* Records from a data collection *
_____
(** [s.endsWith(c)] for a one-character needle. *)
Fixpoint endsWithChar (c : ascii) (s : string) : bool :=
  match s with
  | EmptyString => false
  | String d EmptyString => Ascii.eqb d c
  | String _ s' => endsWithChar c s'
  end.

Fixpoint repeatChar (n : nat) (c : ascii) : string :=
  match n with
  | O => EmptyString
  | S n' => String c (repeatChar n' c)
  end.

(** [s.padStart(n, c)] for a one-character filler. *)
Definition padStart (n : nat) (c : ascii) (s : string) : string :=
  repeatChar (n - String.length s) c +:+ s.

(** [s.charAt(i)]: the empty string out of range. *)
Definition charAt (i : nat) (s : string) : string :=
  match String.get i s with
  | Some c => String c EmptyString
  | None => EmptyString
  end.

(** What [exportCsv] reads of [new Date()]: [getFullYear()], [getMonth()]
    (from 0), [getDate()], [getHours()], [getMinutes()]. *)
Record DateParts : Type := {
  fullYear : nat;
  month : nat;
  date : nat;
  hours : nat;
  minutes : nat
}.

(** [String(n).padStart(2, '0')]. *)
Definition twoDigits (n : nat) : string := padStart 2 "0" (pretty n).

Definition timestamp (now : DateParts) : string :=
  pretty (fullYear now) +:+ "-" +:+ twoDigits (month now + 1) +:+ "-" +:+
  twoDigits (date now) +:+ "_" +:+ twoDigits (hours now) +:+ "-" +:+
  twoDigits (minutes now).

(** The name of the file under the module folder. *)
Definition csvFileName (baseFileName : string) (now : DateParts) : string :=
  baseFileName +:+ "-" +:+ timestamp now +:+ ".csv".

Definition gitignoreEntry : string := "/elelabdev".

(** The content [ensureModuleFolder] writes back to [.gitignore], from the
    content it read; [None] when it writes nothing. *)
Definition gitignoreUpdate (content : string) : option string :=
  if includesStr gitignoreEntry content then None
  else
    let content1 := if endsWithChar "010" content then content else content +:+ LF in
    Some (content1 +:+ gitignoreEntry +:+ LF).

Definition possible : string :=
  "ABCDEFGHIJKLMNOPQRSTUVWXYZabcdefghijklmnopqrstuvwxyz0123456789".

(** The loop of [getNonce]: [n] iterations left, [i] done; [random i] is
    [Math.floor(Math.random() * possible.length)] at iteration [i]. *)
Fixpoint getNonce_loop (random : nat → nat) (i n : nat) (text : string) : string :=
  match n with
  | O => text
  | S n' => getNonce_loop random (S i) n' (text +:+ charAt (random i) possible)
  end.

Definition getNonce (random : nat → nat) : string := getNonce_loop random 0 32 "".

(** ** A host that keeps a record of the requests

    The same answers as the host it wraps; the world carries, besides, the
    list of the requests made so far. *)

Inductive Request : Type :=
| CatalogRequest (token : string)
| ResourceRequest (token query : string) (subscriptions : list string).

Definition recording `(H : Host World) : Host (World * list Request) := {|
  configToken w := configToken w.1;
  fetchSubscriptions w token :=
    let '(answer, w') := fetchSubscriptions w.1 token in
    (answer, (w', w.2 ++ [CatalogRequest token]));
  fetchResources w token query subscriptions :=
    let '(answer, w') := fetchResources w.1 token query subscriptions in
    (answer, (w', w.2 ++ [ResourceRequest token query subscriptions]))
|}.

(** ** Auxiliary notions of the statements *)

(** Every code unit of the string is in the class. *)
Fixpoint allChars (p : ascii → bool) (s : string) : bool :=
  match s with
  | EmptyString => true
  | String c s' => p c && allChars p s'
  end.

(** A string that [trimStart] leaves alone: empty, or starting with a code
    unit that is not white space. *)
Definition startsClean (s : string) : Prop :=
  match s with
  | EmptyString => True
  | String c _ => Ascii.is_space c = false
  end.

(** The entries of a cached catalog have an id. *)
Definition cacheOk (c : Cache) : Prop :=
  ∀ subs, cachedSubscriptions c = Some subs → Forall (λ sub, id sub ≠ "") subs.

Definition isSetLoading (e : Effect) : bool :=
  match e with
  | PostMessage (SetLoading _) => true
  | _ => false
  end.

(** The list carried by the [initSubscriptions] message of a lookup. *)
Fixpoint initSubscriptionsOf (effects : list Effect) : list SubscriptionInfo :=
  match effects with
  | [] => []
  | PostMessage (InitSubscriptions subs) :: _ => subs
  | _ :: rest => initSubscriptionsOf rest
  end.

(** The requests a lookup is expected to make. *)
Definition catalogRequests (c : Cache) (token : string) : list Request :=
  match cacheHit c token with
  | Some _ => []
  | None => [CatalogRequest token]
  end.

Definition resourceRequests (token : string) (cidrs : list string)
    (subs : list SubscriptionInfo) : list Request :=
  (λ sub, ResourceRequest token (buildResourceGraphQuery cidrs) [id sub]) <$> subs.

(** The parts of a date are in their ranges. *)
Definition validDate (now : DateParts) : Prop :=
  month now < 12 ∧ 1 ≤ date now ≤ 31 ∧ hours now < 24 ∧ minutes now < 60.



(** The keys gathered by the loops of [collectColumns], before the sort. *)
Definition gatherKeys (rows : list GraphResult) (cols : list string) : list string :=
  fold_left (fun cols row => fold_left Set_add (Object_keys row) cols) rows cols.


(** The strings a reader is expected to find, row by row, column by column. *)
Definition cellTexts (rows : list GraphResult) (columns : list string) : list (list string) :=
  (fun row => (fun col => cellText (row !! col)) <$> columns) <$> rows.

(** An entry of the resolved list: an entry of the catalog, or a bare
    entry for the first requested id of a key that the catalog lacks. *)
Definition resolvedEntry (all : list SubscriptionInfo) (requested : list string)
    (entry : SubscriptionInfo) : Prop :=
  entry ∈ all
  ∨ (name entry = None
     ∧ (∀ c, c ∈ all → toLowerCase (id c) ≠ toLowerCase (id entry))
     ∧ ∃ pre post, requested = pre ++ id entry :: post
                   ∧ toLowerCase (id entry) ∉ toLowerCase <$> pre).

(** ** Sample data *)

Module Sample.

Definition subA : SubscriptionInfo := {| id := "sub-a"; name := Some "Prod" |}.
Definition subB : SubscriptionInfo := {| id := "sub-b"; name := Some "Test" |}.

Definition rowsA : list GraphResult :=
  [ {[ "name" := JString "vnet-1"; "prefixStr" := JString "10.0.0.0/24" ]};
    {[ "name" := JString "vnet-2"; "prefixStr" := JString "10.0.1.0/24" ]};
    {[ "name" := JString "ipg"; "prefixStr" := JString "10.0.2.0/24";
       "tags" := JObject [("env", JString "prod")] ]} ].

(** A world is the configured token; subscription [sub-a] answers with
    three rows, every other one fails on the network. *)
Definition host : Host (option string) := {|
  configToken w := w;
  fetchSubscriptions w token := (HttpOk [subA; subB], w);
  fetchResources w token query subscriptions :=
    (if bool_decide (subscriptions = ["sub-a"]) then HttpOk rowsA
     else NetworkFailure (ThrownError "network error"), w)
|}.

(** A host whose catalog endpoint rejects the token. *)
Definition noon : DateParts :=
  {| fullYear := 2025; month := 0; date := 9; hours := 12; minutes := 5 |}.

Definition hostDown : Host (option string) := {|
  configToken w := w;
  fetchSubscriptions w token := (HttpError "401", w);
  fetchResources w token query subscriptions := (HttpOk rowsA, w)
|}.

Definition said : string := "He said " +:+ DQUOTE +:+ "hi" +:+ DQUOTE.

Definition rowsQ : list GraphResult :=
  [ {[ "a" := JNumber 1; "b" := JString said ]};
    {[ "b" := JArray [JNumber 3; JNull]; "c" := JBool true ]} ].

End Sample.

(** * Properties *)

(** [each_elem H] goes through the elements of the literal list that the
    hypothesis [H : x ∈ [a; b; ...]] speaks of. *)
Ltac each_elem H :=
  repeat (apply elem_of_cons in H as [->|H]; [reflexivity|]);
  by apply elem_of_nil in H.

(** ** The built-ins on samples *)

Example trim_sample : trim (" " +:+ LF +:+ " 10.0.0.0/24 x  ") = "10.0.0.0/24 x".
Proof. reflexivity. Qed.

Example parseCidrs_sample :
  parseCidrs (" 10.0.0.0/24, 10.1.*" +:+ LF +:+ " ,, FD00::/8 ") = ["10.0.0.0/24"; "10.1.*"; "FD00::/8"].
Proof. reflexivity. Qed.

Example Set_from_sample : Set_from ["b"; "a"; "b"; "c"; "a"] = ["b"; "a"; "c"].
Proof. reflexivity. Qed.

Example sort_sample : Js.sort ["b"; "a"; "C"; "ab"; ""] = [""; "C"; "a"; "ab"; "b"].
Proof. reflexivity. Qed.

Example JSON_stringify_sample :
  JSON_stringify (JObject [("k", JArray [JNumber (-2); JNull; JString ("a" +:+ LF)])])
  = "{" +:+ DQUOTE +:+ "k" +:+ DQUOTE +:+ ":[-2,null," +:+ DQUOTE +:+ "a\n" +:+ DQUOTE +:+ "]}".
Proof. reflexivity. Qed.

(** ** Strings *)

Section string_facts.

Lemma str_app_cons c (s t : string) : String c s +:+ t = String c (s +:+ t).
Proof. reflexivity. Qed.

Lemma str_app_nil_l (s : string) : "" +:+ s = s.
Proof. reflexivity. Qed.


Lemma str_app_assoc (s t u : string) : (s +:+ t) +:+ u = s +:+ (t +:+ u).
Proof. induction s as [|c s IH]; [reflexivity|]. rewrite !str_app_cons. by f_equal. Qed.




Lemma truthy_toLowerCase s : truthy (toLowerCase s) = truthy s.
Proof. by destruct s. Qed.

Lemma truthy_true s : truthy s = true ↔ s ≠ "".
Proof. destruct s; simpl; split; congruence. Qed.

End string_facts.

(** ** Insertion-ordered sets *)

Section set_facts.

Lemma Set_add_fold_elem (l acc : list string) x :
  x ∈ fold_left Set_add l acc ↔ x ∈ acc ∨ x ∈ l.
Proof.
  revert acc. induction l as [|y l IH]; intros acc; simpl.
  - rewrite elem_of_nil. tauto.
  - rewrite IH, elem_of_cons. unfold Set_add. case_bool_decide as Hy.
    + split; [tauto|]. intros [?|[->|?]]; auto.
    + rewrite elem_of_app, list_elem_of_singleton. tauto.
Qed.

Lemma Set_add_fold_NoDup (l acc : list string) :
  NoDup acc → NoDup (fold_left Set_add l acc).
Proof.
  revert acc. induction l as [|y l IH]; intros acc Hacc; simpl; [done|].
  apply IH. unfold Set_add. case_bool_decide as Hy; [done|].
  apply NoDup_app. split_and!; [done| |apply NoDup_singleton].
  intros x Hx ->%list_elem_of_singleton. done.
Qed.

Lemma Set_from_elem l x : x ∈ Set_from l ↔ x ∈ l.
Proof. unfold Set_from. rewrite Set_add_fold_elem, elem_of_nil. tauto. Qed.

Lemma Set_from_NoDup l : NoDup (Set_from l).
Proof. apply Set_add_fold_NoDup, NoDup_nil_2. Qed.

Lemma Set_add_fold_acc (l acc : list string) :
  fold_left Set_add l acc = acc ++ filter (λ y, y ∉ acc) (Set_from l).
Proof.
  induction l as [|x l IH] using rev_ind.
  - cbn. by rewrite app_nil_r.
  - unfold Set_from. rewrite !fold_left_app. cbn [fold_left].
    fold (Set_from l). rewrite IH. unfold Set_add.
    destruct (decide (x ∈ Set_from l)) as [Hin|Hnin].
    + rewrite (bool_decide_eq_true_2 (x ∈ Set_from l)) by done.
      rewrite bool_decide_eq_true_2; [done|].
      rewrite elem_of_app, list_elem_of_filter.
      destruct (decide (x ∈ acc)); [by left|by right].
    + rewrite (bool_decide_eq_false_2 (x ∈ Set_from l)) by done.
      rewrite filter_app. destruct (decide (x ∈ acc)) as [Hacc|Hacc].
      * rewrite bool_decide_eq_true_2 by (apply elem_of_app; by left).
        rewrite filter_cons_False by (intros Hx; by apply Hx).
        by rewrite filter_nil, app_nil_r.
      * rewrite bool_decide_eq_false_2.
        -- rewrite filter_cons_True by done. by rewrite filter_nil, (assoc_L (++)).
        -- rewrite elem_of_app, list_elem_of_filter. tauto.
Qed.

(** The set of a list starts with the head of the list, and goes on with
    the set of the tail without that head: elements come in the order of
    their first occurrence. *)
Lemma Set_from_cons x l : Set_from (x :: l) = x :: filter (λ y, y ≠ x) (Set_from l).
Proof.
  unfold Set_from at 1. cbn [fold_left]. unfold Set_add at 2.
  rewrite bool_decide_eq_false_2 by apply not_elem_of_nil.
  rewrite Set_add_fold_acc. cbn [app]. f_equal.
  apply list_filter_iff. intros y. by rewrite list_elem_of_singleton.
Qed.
_____
* Assigned task *
All lines above from the one containing "Definition host : Host" to the one containing "(** ** The built-ins on samples *)" must be repeated exactly, both lines included, and no others.

* Response to this task *
Definition host : Host (option string) := {|
  configToken w := w;
  fetchSubscriptions w token := (HttpOk [subA; subB], w);
  fetchResources w token query subscriptions :=
    (if bool_decide (subscriptions = ["sub-a"]) then HttpOk rowsA
     else NetworkFailure (ThrownError "network error"), w)
|}.

(** A host whose catalog endpoint rejects the token. *)
Definition noon : DateParts :=
  {| fullYear := 2025; month := 0; date := 9; hours := 12; minutes := 5 |}.

Definition hostDown : Host (option string) := {|
  configToken w := w;
  fetchSubscriptions w token := (HttpError "401", w);
  fetchResources w token query subscriptions := (HttpOk rowsA, w)
|}.

Definition said : string := "He said " +:+ DQUOTE +:+ "hi" +:+ DQUOTE.

Definition rowsQ : list GraphResult :=
  [ {[ "a" := JNumber 1; "b" := JString said ]};
    {[ "b" := JArray [JNumber 3; JNull]; "c" := JBool true ]} ].

End Sample.

(** * Properties *)

(** [each_elem H] goes through the elements of the literal list that the
    hypothesis [H : x ∈ [a; b; ...]] speaks of. *)
Ltac each_elem H :=
  repeat (apply elem_of_cons in H as [->|H]; [reflexivity|]);
  by apply elem_of_nil in H.

(** ** The built-ins on samples *)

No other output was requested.